- **GOAL OF THE EXERCISE**
From the line containing "#[global] Instance countable : Countable t." through the last line of the data, return those lines exactly as written and nothing more.

Data extracted from a collection:
====
(** * Order lifecycle workflow of frozzenbot: a shallow embedding

    The development follows the Python backend under [backend/app]:

    - [models/order.py], [models/order_status_history.py],
      [models/notification.py]: the data model;
    - [services/order_workflow.py]: the transition table, the workflow
      engine ([transition_status]) and the bulk coordinator;
    - [services/order.py]: [cancel_order];
    - [services/notification.py]: the notification service;
    - [utils/scheduler.py]: the in-memory task scheduler.

    Conventions.  A [datetime] is an integer number of microseconds (the
    resolution of Python's [datetime]); a [timedelta] is a difference of two
    such numbers.  [int(delta.total_seconds() / 60)] truncates toward zero and
    is rendered by [Z.quot]: the two float divisions of the source have a
    relative error below 2^-52, while a quotient that is not a whole number
    of minutes is at least 1/60000000 away from one, so the two agree for
    every duration shorter than some 140 years.
    [datetime.utcnow()] is a read of an oracle clock carried in the state:
    successive reads may return different instants, as in the program.
    Database calls ([execute], [commit], [refresh]) are assumed to succeed;
    the exceptions modelled are the ones the Python code raises itself. *)

From Stdlib Require Import ZArith Lia.
From Stdlib Require Import Floats.PrimFloat.
From stdpp Require Import gmap strings list fin_maps.

Local Open Scope Z_scope.

(** ** Time *)

Definition datetime := Z.
Definition timedelta := Z.

(** [timedelta(minutes=n)] *)
Definition minutes (n : Z) : timedelta := n * 60000000.

(** [int(delta.total_seconds() / 60)] *)
Definition whole_minutes (delta : timedelta) : Z := Z.quot delta 60000000.

(** Truthiness of the Python values the code tests with [if x] / [not x]. *)
Definition truthy_int (x : option Z) : bool :=
  match x with Some n => negb (n =? 0) | None => false end.

Definition truthy_float (x : option float) : bool :=
  match x with Some f => negb (PrimFloat.eqb f 0%float) | None => false end.

(** A [datetime] object is always true; only [None] is false. *)
Definition truthy_datetime (x : option datetime) : bool :=
  match x with Some _ => true | None => false end.

(** ** models/order.py: enumerations *)

Module OrderStatus.

Inductive t :=
| PENDING | CONFIRMED | PREPARING | READY
| COMPLETED | CANCELLED | REFUNDED | FAILED.

Definition value (s : t) : string :=
  match s with
  | PENDING => "pending" | CONFIRMED => "confirmed"
  | PREPARING => "preparing" | READY => "ready"
  | COMPLETED => "completed" | CANCELLED => "cancelled"
  | REFUNDED => "refunded" | FAILED => "failed"
  end.

Definition all : list t :=
  [PENDING; CONFIRMED; PREPARING; READY; COMPLETED; CANCELLED; REFUNDED; FAILED].

Definition to_nat (s : t) : nat :=
  match s with
  | PENDING => 0 | CONFIRMED => 1 | PREPARING => 2 | READY => 3
  | COMPLETED => 4 | CANCELLED => 5 | REFUNDED => 6 | FAILED => 7
  end%nat.

Definition of_nat (n : nat) : option t := all !! n.

#[global] Instance eq_dec : EqDecision t.
Proof. solve_decision. Defined.

#[global] Instance countable : Countable t.
Proof. apply (inj_countable to_nat of_nat). by intros []. Defined.

End OrderStatus.

Module OrderPriority.

Inductive t := LOW | NORMAL | HIGH | VIP.

Definition value (p : t) : string :=
  match p with
  | LOW => "low" | NORMAL => "normal" | HIGH => "high" | VIP => "vip"
  end.

#[global] Instance eq_dec : EqDecision t.
Proof. solve_decision. Defined.

End OrderPriority.

(** ** Exceptions and the state-and-exception monad *)

(** Exceptions raised by the modelled code.  [StatusTransitionError] keeps the
    three components its message is formatted from:
    [Invalid transition from {from} to {to}. Valid transitions: {targets}].
    [TypeError] is the one Python raises when the arguments of a call do not
    fit the signature of the callee.  [OtherException] stands for any other exception
    (a transport failure, a handler failure) with the text [str] gives it. *)
Inductive Exception :=
| StatusTransitionError
    (from_status to_status : OrderStatus.t) (valid_targets : gset OrderStatus.t)
| TypeError (message : string)
| OtherException (message : string).

(** A computation over a state [S] that returns a value or raises.  The state
    reached when an exception is raised is kept: Python does not undo the
    mutations made before a [raise]. *)
Definition M (S A : Type) : Type := S → (Exception + A) * S.

#[global] Instance M_ret {S} : MRet (M S) := λ A (a : A) s, (inr a, s).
====
- **RESULT OF THE TASK**
#[global] Instance countable : Countable t.
Proof. apply (inj_countable to_nat of_nat). by intros []. Defined.

End OrderStatus.

Module OrderPriority.

Inductive t := LOW | NORMAL | HIGH | VIP.

Definition value (p : t) : string :=
  match p with
  | LOW => "low" | NORMAL => "normal" | HIGH => "high" | VIP => "vip"
  end.

#[global] Instance eq_dec : EqDecision t.
Proof. solve_decision. Defined.

End OrderPriority.

(** ** Exceptions and the state-and-exception monad *)

(** Exceptions raised by the modelled code.  [StatusTransitionError] keeps the
    three components its message is formatted from:
    [Invalid transition from {from} to {to}. Valid transitions: {targets}].
    [TypeError] is the one Python raises when the arguments of a call do not
    fit the signature of the callee.  [OtherException] stands for any other exception
    (a transport failure, a handler failure) with the text [str] gives it. *)
Inductive Exception :=
| StatusTransitionError
    (from_status to_status : OrderStatus.t) (valid_targets : gset OrderStatus.t)
| TypeError (message : string)
| OtherException (message : string).

(** A computation over a state [S] that returns a value or raises.  The state
    reached when an exception is raised is kept: Python does not undo the
    mutations made before a [raise]. *)
Definition M (S A : Type) : Type := S → (Exception + A) * S.

#[global] Instance M_ret {S} : MRet (M S) := λ A (a : A) s, (inr a, s).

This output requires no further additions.